(** ** The chat framework's side: configuration, session, arguments *)

Module Config.
Record t := { url : string; admin : string }.
End Config.

Module Session.
Record t := { userId : JsStr; messageId : JsStr }.
End Session.

Module Argv.
Record t := { session : option Session.t }.
End Argv.

(** types.ts.  The [ctx] of the source is the framework context; its
    [permissions] and [http] are fields of [Env] below. *)
Module ActionContext.
Record t := { config : Config.t; session : option Session.t }.
End ActionContext.

(** ** Effects: the confirmation store, remote calls, exceptions *)

Inductive Method := GET | POST.

(** The number [parseInt(amount)], and its negation, travel in a request
    body unevaluated. *)
Inductive Amount :=
| ParseInt (amount : string)
| Neg (amount : Amount).

Inductive Body :=
| NoBody
| BindsBody (bid : JsStr)
| WalletBody (action : Amount) (comment : string)
| CostBody (cost : Amount).

Inductive Event :=
| Http (method : Method) (url : string) (body : Body)
| KvSet (key : JsStr) (value : Z)
| KvDelete (key : JsStr).

(** [kv] is the module-level [Map<string, number>]; [trace] lists, oldest
    first, the remote calls issued and the store updates made. *)
Record World := { kv : gmap JsStr Z; trace : list Event }.

Inductive Result (A : Type) :=
| Ok (a : A)
| Throw (e : ApiError.t).
Arguments Ok {A} _.
Arguments Throw {A} _.

(** The declared type of an HTTP answer. *)
Inductive RespKind :=
| ROpaque | RLogout | RBilling | RWallet | RAssets | RLock | RBalance.

Definition resp (k : RespKind) : Type :=
  match k with
  | ROpaque => unit
  | RLogout => LogoutResponse.t
  | RBilling => BillingResponse.t
  | RWallet => Wallet.t
  | RAssets => list UserAsset.t
  | RLock => LockResponse.t
  | RBalance => BalanceChange.t
  end.

(** The surroundings of one command invocation: the clock reading of
    [Date.now()], the framework's permission check and the remote API's
    answer to each request. *)
Record Env := {
  now : Z;
  permissions_check : string -> option Session.t -> bool;
  http : forall k : RespKind, Method -> string -> Body -> Result (resp k)
}.

Definition M (A : Type) : Type := Env -> World -> Result A * World.

Definition ret {A} (a : A) : M A := fun _ w => (Ok a, w).

Definition throw {A} (e : ApiError.t) : M A := fun _ w => (Throw e, w).

Definition bind {A B} (c : M A) (k : A -> M B) : M B :=
  fun env w =>
    match c env w with
    | (Ok a, w') => k a env w'
    | (Throw e, w') => (Throw e, w')
    end.

Definition try_catch {A} (c : M A) (handler : ApiError.t -> M A) : M A :=
  fun env w =>
    match c env w with
    | (Ok a, w') => (Ok a, w')
    | (Throw e, w') => handler e env w'
    end.

Declare Scope js_scope.
Delimit Scope js_scope with js.
Notation "x <- c ;; k" := (bind c (fun x => k))
  (at level 100, c at next level, right associativity) : js_scope.
Notation "c ;;; k" := (bind c (fun _ => k))
  (at level 100, right associativity) : js_scope.
Open Scope js_scope.

Definition Date_now : M Z := fun env w => (Ok (now env), w).

Definition check (admin : string) (session : option Session.t) : M bool :=
  fun env w => (Ok (permissions_check env admin session), w).

Definition record (ev : Event) (w : World) : list Event := trace w ++ [ev].

Definition kv_get (key : JsStr) : M (option Z) :=
  fun _ w => (Ok (kv w !! key), w).

Definition kv_set (key : JsStr) (value : Z) : M unit :=
  fun _ w =>
    (Ok tt, {| kv := <[key := value]> (kv w);
               trace := record (KvSet key value) w |}).

Definition kv_delete (key : JsStr) : M unit :=
  fun _ w =>
    (Ok tt, {| kv := delete key (kv w); trace := record (KvDelete key) w |}).

Definition request (k : RespKind) (method : Method) (url : string) (body : Body)
  : M (resp k) :=
  fun env w =>
    (http env k method url body,
     {| kv := kv w; trace := record (Http method url body) w |}).

(** ** service.ts: the remote calls *)

Module service.

Definition endpoint (context : ActionContext.t) (path : string) : string :=
  makeUrl (Config.url (ActionContext.config context)) path.

Definition register (context : ActionContext.t) (userId : JsStr) : M unit :=
  request ROpaque POST (endpoint context "/users") (BindsBody userId).

Definition login (context : ActionContext.t) (userId : JsStr) : M unit :=
  request ROpaque POST
    (endpoint context ("/users/QQ:" +:+ show_str userId +:+ "/login")) NoBody.

Definition logout (context : ActionContext.t) (userId : JsStr)
  : M LogoutResponse.t :=
  request RLogout POST
    (endpoint context ("/users/QQ:" +:+ show_str userId +:+ "/logout")) NoBody.

Definition billing (context : ActionContext.t) (userId : JsStr)
  : M BillingResponse.t :=
  request RBilling GET
    (endpoint context ("/users/QQ:" +:+ show_str userId +:+ "/billing")) NoBody.

Definition wallet (context : ActionContext.t) (userId : JsStr) : M Wallet.t :=
  request RWallet GET
    (endpoint context
       ("/users/QQ:" +:+ show_str userId +:+ "/wallet?details=true"))
    NoBody.

Definition assets (context : ActionContext.t) (userId : JsStr)
  : M (list UserAsset.t) :=
  request RAssets GET
    (endpoint context
       ("/users/QQ:" +:+ show_str userId +:+ "/assets?details=true"))
    NoBody.

Definition getLock (context : ActionContext.t) (userId : JsStr)
  : M LockResponse.t :=
  request RLock GET
    (endpoint context
       ("/users/QQ:" +:+ show_str userId +:+ "/door-password"))
    NoBody.

Definition walletAdd (context : ActionContext.t) (amount : Amount)
    (userId : JsStr) : M BalanceChange.t :=
  request RBalance POST
    (endpoint context ("/users/QQ:" +:+ show_str userId +:+ "/wallet"))
    (WalletBody amount "管理员添加").

Definition walletDel (context : ActionContext.t) (amount : Amount)
    (userId : JsStr) : M BalanceChange.t :=
  request RBalance POST
    (endpoint context ("/users/QQ:" +:+ show_str userId +:+ "/wallet"))
    (WalletBody (Neg amount) "管理员扣除").

Definition costOverwrite (context : ActionContext.t) (amount : string)
    (userId : JsStr) : M unit :=
  request ROpaque POST
    (endpoint context
       ("/users/QQ:" +:+ show_str userId +:+ "/billing-overwrite"))
    (CostBody (ParseInt amount)).

End service.

(** ** index.ts *)

(** [Array.prototype.sort] is stable; for a comparator that is a consistent
    order, as the difference of two integers is, every stable sort returns the
    same array.  Insertion from the right keeps an element before the later
    ones it ties with. *)
Fixpoint sort_insert {A} (compare : A -> A -> Z) (x : A) (l : list A) : list A :=
  match l with
  | [] => [x]
  | y :: l' =>
      if compare x y <=? 0 then x :: y :: l'
      else y :: sort_insert compare x l'
  end.

Fixpoint sort {A} (compare : A -> A -> Z) (l : list A) : list A :=
  match l with
  | [] => []
  | x :: l' => sort_insert compare x (sort compare l')
  end.

(** [new Date(x).getTime()]; [new Date(null)] is the epoch. *)
Definition getTime (d : option JsDate) : Z := default 0 d.

(** [a.b?.c]: optional chaining over [option]. *)
Definition chain {A B} (o : option A) (f : A -> option B) : option B :=
  match o with
  | Some a => f a
  | None => None
  end.

(** What [getTargetUserId] resolves to: [{ error?, userId? }]. *)
Module TargetUserId.
Record t := { error : JsStr; userId : JsStr }.
End TargetUserId.

Section Plugin.

Variable host : Host.

(** *** Helpers *)

Definition formatDateTime (dateStr : option JsDate) : string :=
  match dateStr with
  | None => "永不过期"
  | Some date =>
      let y := getFullYear host date in
      let m := padStart2 (show_num (getMonth host date + 1)) in
      let d := padStart2 (show_num (getDate host date)) in
      let h := padStart2 (show_num (getHours host date)) in
      let min := padStart2 (show_num (getMinutes host date)) in
      let s := padStart2 (show_num (getSeconds host date)) in
      show_num y +:+ "/" +:+ m +:+ "/" +:+ d +:+ " "
        +:+ h +:+ ":" +:+ min +:+ ":" +:+ s
  end.

(** The three cost figures of the preview. *)
Definition originalCost (res : BillingResponse.t) : Z :=
  match BillingResponse.discount res with
  | Some discount => DiscountInfo.originalCost discount
  | None => BillingInfo.totalCost (BillingResponse.billing res)
  end.

Definition finalCost (res : BillingResponse.t) : Z :=
  let finalCost :=
    match BillingResponse.discount res with
    | Some discount => DiscountInfo.finalCost discount
    | None => BillingInfo.totalCost (BillingResponse.billing res)
    end in
  let costOverwrite :=
    LogoutSession.costOverwrite (BillingResponse.session res) in
  if truthy_num costOverwrite then default finalCost costOverwrite
  else finalCost.

Definition formatTime (d : JsDate) : string := toLocaleTimeString host d.

Definition formatDate (d : JsDate) : string :=
  show_num (getMonth host d + 1) +:+ "/" +:+ show_num (getDate host d).

Definition timeString (seg : BillingSegment.t) : string :=
  let start := BillingSegment.startTime seg in
  let end_ := BillingSegment.endTime seg in
  if String.eqb (toLocaleDateString host start) (toLocaleDateString host end_)
  then formatTime start +:+ " - " +:+ formatTime end_
  else formatDate start +:+ " " +:+ formatTime start +:+ " - "
         +:+ formatDate end_ +:+ " " +:+ formatTime end_.

(** The body of the [forEach] over the segments. *)
Definition pushSegment (message : list string) (seg : BillingSegment.t)
  : list string :=
  if 0 <=? BillingSegment.cost seg then
    let message := push message ("- " +:+ BillingSegment.ruleName seg) in
    let message := push message ("  时段: " +:+ timeString seg) in
    push message
      ("  费用: " +:+ show_num (BillingSegment.cost seg) +:+ " 月饼 "
         +:+ (if BillingSegment.isCapped seg then "(已封顶)" else ""))
  else message.

(** The segments block: [if (segments.length > 0) { forEach } else { push }]. *)
Definition pushSegments (message : list string)
    (segments : list BillingSegment.t) : list string :=
  if (0 <? length segments)%nat
  then fold_left pushSegment segments message
  else push message "  (无)".

Definition pushDiscountLog (message : list string) (log : DiscountLog.t)
  : list string :=
  push message
    ("  -「" +:+ DiscountLog.asset log +:+ "」: -"
       +:+ show_num (DiscountLog.saved log) +:+ " 月饼").

(** [res.wallet.passes?.details?.available?.[0]] *)
Definition monthlyPass (res : BillingResponse.t) : option UserAssetWithDef.t :=
  chain (Bucket.details (Wallet.passes (BillingResponse.wallet res)))
    (fun details => head (Details.available details)).

(** [formatBilling] fills its [message] array in three stages, kept apart
    here: the lines down to the segments heading, the segments block and the
    pass-expiry block. *)
Definition billingHead (res : BillingResponse.t) : list string :=
  let message := [] in
  let message := push message "--- 账单详情 ---" in
  (* Session Times *)
  let message :=
    push message
      ("入场: " +:+ formatDateTime
         (Some (LogoutSession.createdAt (BillingResponse.session res)))) in
  let message :=
    push message
      ("结算: " +:+ formatDateTime
         (Some (BillingInfo.endTime (BillingResponse.billing res)))) in
  let message := push message "---" in
  (* Costs *)
  let message :=
    push message ("计费价: " +:+ show_num (originalCost res) +:+ " 月饼") in
  let message :=
    match BillingResponse.discount res with
    | Some discount =>
        if (0 <? length (DiscountInfo.appliedLogs discount))%nat
        then fold_left pushDiscountLog (DiscountInfo.appliedLogs discount)
               message
        else message
    | None => message
    end in
  let message :=
    push message ("结算价: " +:+ show_num (finalCost res) +:+ " 月饼") in
  let message := push message "---" in
  (* Wallet *)
  let currentBalance :=
    Balance.available (Wallet.total (BillingResponse.wallet res)) in
  let finalBalance := currentBalance - finalCost res in
  let message :=
    push message ("当前余额: " +:+ show_num currentBalance +:+ " 月饼") in
  let message :=
    push message ("扣款后: " +:+ show_num finalBalance +:+ " 月饼") in
  let message := push message "---" in
  (* Segments *)
  push message "计费区间:".

Definition pushPassExpiry (message : list string) (res : BillingResponse.t)
  : list string :=
  match monthlyPass res with
  | Some monthlyPass =>
      match UserAssetWithDef.expireAt monthlyPass with
      | Some expireAt =>
          let message := push message "---" in
          push message
            ("您的月卡将于 " +:+ formatDateTime (Some expireAt) +:+ " 到期。")
      | None => message
      end
  | None => message
  end.

(** The [message] array of [formatBilling] just before [join]. *)
Definition formatBilling_message (res : BillingResponse.t) : list string :=
  let message := billingHead res in
  (* Segments *)
  let message :=
    pushSegments message
      (BillingInfo.segments (BillingResponse.billing res)) in
  (* Pass Expiry *)
  pushPassExpiry message res.

Definition formatBilling (res : BillingResponse.t) : string :=
  join LF (formatBilling_message res).

(** *** The command wrapper *)

Definition apiMessage (e : ApiError.t) : JsStr :=
  chain (ApiError.response e) (fun response =>
  chain (ApiErrorResponse.data response) (fun data =>
  ApiErrorData.message data)).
───
Using the entries above, give back exactly the line containing "let h := padStart2", the line containing "Definition formatTime (d", and every line between them, and nothing else.

      let h := padStart2 (show_num (getHours host date)) in
      let min := padStart2 (show_num (getMinutes host date)) in
      let s := padStart2 (show_num (getSeconds host date)) in
      show_num y +:+ "/" +:+ m +:+ "/" +:+ d +:+ " "
        +:+ h +:+ ":" +:+ min +:+ ":" +:+ s
  end.

(** The three cost figures of the preview. *)
Definition originalCost (res : BillingResponse.t) : Z :=
  match BillingResponse.discount res with
  | Some discount => DiscountInfo.originalCost discount
  | None => BillingInfo.totalCost (BillingResponse.billing res)
  end.

Definition finalCost (res : BillingResponse.t) : Z :=
  let finalCost :=
    match BillingResponse.discount res with
    | Some discount => DiscountInfo.finalCost discount
    | None => BillingInfo.totalCost (BillingResponse.billing res)
    end in
  let costOverwrite :=
    LogoutSession.costOverwrite (BillingResponse.session res) in
  if truthy_num costOverwrite then default finalCost costOverwrite
  else finalCost.

Definition formatTime (d : JsDate) : string := toLocaleTimeString host d.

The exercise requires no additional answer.